* Task details:
If a line in the data has the string "Hint", please show it.

* Records supplied:

%%

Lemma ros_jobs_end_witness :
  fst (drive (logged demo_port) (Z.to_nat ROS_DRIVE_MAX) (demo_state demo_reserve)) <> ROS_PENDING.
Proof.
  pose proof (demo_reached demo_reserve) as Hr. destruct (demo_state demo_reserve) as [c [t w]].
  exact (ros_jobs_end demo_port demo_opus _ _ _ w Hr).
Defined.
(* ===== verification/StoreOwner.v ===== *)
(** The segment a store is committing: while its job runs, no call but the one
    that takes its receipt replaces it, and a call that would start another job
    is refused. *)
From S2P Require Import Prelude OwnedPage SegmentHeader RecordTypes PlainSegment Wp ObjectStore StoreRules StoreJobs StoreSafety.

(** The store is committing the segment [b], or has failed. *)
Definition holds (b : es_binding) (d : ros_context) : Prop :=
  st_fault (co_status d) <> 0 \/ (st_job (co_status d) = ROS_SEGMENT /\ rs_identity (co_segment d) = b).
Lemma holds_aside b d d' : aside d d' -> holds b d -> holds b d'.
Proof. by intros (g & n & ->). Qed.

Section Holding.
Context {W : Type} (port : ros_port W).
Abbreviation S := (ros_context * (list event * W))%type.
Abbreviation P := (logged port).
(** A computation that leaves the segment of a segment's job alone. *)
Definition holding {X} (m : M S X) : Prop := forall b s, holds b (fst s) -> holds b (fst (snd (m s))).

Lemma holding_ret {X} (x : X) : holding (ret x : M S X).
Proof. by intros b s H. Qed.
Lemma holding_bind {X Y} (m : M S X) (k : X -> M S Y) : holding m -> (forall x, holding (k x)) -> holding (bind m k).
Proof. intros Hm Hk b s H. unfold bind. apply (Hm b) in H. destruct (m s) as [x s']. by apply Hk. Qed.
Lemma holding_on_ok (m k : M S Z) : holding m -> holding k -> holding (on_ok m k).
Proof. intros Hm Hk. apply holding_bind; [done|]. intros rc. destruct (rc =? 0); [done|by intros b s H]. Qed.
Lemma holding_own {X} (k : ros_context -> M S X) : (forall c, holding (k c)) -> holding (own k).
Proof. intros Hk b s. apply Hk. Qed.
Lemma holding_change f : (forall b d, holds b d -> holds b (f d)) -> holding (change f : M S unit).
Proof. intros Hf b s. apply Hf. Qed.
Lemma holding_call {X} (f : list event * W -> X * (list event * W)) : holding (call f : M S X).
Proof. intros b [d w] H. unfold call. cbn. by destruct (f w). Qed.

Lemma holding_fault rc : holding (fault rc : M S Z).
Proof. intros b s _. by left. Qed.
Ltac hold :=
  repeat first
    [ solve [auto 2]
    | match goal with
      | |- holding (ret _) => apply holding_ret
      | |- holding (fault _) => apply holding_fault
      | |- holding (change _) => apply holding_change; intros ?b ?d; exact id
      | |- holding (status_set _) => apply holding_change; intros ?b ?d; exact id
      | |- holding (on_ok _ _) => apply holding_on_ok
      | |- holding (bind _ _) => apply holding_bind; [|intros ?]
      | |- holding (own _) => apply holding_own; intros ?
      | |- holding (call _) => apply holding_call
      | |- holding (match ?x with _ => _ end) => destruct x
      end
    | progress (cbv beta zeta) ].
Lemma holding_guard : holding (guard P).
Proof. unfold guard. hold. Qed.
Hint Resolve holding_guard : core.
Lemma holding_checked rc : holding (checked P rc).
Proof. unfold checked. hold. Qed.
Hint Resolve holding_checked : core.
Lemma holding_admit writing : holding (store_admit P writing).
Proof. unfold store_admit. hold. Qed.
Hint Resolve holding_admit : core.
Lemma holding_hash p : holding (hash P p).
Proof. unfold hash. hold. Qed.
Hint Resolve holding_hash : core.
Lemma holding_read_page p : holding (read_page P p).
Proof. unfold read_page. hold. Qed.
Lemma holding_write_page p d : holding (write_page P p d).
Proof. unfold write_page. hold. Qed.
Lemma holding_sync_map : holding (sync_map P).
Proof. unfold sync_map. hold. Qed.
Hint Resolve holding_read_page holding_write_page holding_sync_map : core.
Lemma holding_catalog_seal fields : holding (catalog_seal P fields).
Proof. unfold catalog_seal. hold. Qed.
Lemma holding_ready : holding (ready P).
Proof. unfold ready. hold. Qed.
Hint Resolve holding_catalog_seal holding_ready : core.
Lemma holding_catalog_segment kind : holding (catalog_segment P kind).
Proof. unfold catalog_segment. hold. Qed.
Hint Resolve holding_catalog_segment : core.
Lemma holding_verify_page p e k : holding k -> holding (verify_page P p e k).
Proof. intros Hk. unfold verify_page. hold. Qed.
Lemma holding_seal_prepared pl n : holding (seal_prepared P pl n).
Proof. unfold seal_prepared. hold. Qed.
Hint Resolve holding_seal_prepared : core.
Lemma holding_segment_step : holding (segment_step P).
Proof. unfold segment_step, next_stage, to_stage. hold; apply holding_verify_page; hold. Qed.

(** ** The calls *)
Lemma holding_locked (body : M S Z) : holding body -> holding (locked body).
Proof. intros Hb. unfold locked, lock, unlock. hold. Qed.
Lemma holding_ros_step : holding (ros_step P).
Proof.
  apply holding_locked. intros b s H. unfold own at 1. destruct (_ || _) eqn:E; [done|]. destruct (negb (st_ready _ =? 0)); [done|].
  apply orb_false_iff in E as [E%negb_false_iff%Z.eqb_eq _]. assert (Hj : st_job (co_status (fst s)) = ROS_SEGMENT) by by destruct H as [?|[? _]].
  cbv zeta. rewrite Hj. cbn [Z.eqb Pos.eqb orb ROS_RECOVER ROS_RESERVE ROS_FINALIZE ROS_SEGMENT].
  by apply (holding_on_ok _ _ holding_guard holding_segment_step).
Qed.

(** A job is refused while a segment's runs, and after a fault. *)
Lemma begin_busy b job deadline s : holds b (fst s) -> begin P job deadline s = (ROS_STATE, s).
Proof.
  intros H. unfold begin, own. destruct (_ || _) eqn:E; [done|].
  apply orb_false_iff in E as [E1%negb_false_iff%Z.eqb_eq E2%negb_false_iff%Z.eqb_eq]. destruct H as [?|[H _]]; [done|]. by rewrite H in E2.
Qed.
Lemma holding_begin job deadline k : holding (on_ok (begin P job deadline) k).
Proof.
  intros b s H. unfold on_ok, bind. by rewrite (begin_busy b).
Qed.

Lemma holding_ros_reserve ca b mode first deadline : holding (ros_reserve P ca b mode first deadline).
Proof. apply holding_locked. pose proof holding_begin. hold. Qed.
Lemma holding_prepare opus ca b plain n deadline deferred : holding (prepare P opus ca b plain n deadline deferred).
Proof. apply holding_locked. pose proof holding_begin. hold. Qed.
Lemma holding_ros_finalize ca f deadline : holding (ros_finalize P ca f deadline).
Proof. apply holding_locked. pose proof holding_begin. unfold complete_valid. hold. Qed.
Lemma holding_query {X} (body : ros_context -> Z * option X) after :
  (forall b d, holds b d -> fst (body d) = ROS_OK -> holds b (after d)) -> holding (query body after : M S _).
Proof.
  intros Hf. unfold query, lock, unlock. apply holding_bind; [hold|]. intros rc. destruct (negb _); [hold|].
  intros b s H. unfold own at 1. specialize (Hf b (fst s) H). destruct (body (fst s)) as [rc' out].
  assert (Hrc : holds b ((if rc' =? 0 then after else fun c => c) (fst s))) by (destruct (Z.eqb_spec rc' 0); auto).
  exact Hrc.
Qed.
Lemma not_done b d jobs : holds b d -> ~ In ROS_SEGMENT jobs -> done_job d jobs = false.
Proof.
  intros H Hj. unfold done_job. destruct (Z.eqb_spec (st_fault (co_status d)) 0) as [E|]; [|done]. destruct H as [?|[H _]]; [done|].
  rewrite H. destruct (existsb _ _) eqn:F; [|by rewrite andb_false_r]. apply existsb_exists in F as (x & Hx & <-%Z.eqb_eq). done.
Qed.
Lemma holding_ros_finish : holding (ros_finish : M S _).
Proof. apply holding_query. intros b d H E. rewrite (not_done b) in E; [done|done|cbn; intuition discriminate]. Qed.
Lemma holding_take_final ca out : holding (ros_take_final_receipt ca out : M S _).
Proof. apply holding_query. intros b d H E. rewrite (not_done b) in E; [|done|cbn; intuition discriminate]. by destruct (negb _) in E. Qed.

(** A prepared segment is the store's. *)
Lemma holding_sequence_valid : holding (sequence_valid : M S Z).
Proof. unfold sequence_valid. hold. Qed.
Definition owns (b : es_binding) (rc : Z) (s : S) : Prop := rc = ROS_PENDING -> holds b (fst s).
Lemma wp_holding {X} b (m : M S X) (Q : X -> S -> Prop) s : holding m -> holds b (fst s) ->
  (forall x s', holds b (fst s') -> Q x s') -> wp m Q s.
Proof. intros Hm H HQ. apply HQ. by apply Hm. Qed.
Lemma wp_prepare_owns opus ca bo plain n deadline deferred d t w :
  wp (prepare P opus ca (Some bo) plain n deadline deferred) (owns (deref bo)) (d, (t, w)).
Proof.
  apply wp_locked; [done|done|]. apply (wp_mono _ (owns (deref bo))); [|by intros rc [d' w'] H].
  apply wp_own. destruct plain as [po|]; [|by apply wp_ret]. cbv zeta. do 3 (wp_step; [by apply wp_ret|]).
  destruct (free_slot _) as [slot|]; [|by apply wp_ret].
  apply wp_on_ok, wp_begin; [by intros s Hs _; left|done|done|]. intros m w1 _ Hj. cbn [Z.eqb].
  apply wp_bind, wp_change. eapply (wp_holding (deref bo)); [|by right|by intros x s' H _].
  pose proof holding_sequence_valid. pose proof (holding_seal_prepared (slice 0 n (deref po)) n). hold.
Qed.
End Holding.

%%

* Exercise response:
Hint Resolve holding_guard : core.
Hint Resolve holding_checked : core.
Hint Resolve holding_admit : core.
Hint Resolve holding_hash : core.
Hint Resolve holding_read_page holding_write_page holding_sync_map : core.
Hint Resolve holding_catalog_seal holding_ready : core.
Hint Resolve holding_catalog_segment : core.
Hint Resolve holding_seal_prepared : core.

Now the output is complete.